The experimental log P of dipivefrine is 1.7 and its predicted log P ranges from 1.49 to 3.71. It is dramatically more lipophilic (600-fold) than epinephrine, which is highly hydrophilic and has a log P of -1.37. The lipophilicity of dipivefrine allows it to penetrate the cornea much more readily (17-fold) than epinephrine. Eye drops containing 0.1% dipivefrine have similar effectiveness to conventional eye drops containing 2% epinephrine in lowering intraocular pressure.

Dipivefrine is used pharmaceutically mainly as the hydrochloride salt.

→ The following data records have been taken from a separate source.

Lemma world_step_ok x x' : code_points store_id → world_ok x → world_step x x' → world_ok x'.
Proof.
  intros Hst Hx Hstep.
  destruct Hstep as [s s' ws ls Hs|s ws ls i job token pid environment Hi Ht Hpid|s ws ls i w a p o s' Hi Ha H
    |s ws ls i w a e s' Hi Ha H|s ws ls i w Hi].
  - destruct (step_keeps _ _ _ Hst Hs (wk_sound _ Hx)) as [Hs' He]. by eapply world_store_ok.
  - destruct Hx as [K1 K2 K3 K4 K5]. cbn in *. split; cbn; [done| | | |done].
    + intros j w [[<- <-]|[_ ?]]%lookup_insert_Some; [by split|by eapply K2].
    + intros j k w w' [[<- <-]|[Hj H1]]%lookup_insert_Some [[<- <-]|[Hk H2]]%lookup_insert_Some A1 A2 E; [done| | |].
      * by destruct (Hpid _ _ H2 A2).
      * by destruct (Hpid _ _ H1 A1).
      * by apply (K3 j k w w').
    + intros j l Hl. destruct (K4 _ _ Hl) as [H1 H2 (w & H3 & H4 & H5 & H6)]. split; [done..|]. exists w.
      rewrite lookup_insert_ne by congruence. split_and!; try done. intros k w'.
      destruct (decide (k = i)) as [->|Hk]; [rewrite lookup_insert_eq; by intros _ [= <-]|].
      rewrite lookup_insert_ne by done. apply H6.
  - pose proof Hx as [K1 K2 K3 K4 K5]. cbn in *. destruct (K2 _ _ Hi) as [Htok Htext _ _ _].
    destruct (worker_step_keeps a w s Hst Htok Ha Htext K1) as [Hs' He]. rewrite H in Hs', He. cbn [snd] in *.
    destruct (alive w) eqn:Hal; [|by eapply stopped_step].
    pose proof (worker_step_facts _ _ _ _ _ _ Hst Ha K1 (K2 _ _ Hi) H Hal) as Hf.
    assert (world_ok (mkWorld s' (<[i := with_pc p w]> ws) ls)) as Hmove.
    { destruct Hf. apply (world_ok_move s); try done. }
    destruct o as [l|]; [|by rewrite app_nil_r]. destruct (sf_launch _ _ _ _ _ Hf l eq_refl) as (Hl & _ & Hjob & _).
    destruct Hmove as [M1 M2 M3 M4 M5]. split; cbn in *; try done.
    + intros j l' [?|[= -> ->]%list_elem_of_singleton]%elem_of_app; [by apply M4|]. by eapply launch_ok_new.
    + rewrite fmap_app. apply NoDup_app. split_and!; [done| |apply NoDup_singleton].
      intros job Hj ->%list_elem_of_singleton. cbn in Hj. rewrite Hjob in Hj. by eapply launch_is_new.
  - pose proof Hx as [K1 K2 K3 K4 K5]. cbn in *. destruct (K2 _ _ Hi) as [Htok Htext _ _ _].
    destruct (worker_step_keeps a w s Hst Htok Ha Htext K1) as [Hs' He]. rewrite H in Hs', He. cbn [snd] in *.
    apply (world_ok_move s); try done.
  - pose proof Hx as [K1 K2 K3 K4 K5]. cbn in *. apply (world_ok_move s); try done. by eapply stopped_ok, K2.
Qed.

Lemma world_history_ok x x' : code_points store_id → world_ok x → rtc world_step x x' → world_ok x'.
Proof. intros Hst Hx H. induction H as [|x1 x2 x3 H12 _ IH]; [done|]. by eapply IH, world_step_ok. Qed.

(** C22. The command of a job runs at most once: with any number of detached
    workers, supervisors and readers interleaved in any way, with crashes at any
    point and pids reused after death, no job has two launches; and what is
    launched is the command and the directory of its immutable specification. *)
Theorem command_runs_at_most_once s x' :
  code_points store_id → sound store_id s → rtc world_step (mkWorld s ∅ []) x' →
  NoDup ((λ p, l_job p.2) <$> wd_launches x') ∧
  ∀ i l, (i, l) ∈ wd_launches x' →
    ∃ spec, doc store_id (wd_jobs x') (l_job l) "spec.json" = Some spec ∧
            l_argv l = get spec "argv" ∧ l_cwd l = get spec "cwd".
Proof.
  intros Hst Hs H. destruct (world_history_ok _ _ Hst (world_started_ok s Hs) H) as [K1 K2 K3 K4 K5].
  split; [done|]. intros i l Hl. by destruct (K4 _ _ Hl).
Qed.

(** ** Cancelling a job that waits in the queue *)

(** Somebody asked to cancel a job, no worker of it is past that question, and
    it was never launched. *)
Record called_off (job : pystr) (x : World) : Prop := {
  co_asked : is_Some (file_of store_id (wd_jobs x) job "cancel-request.json");
  co_workers i w : wd_workers x !! i = Some w → w_job w = job → unasked (w_pc w) = false;
  co_launches i l : (i, l) ∈ wd_launches x → l_job l ≠ job;
}.

Lemma called_off_move job s ws ls i w p s' :
  called_off job (mkWorld s ws ls) → ws !! i = Some w → evolves store_id s s' →
  (w_job w = job → unasked p = true → unasked (w_pc w) = true ∨ file_of store_id s' job "cancel-request.json" = None) →
  called_off job (mkWorld s' (<[i := with_pc p w]> ws) ls).
Proof.
  intros [C1 C2 C3] Hi He Hp. cbn in *. pose proof (ev_cancel _ _ _ He _ C1) as C1'. split; cbn; [done| |done].
  intros j w' [[<- <-]|[_ Hw]]%lookup_insert_Some Hjob; [|by eapply C2]. cbn in *. destruct (unasked p); [|done].
  destruct (Hp Hjob eq_refl) as [H|H]; [by rewrite (C2 _ _ Hi Hjob) in H|]. rewrite H in C1'. by destruct C1'.
Qed.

A similar compound that was never marketed is pivenfrine, which is the 3-pivalate ester of phenylephrine.

==History==
Dipivefrine was first described in the scientific literature by 1975.

==Society and culture==
===Names===
Dipivefrine is the generic name of the drug and its INN, BAN, and DCF, while dipivefrin is its USAN and dipivefrina is its DCIT. In the case of the hydrochloride salt, dipivefrine hydrochloride is its BANM while dipivefrin hydrochloride is its USAN and JAN.

Synonyms of dipivefrine include epinephrine pivalate, adrenaline pivalate, and dipivalyl epinephrine, among others.

Dipivefrine has been sold under brand names including Diopine, Glaucothil, Pro-Epinephrine, Propine, Thilodrin, and Vistapine, among many others.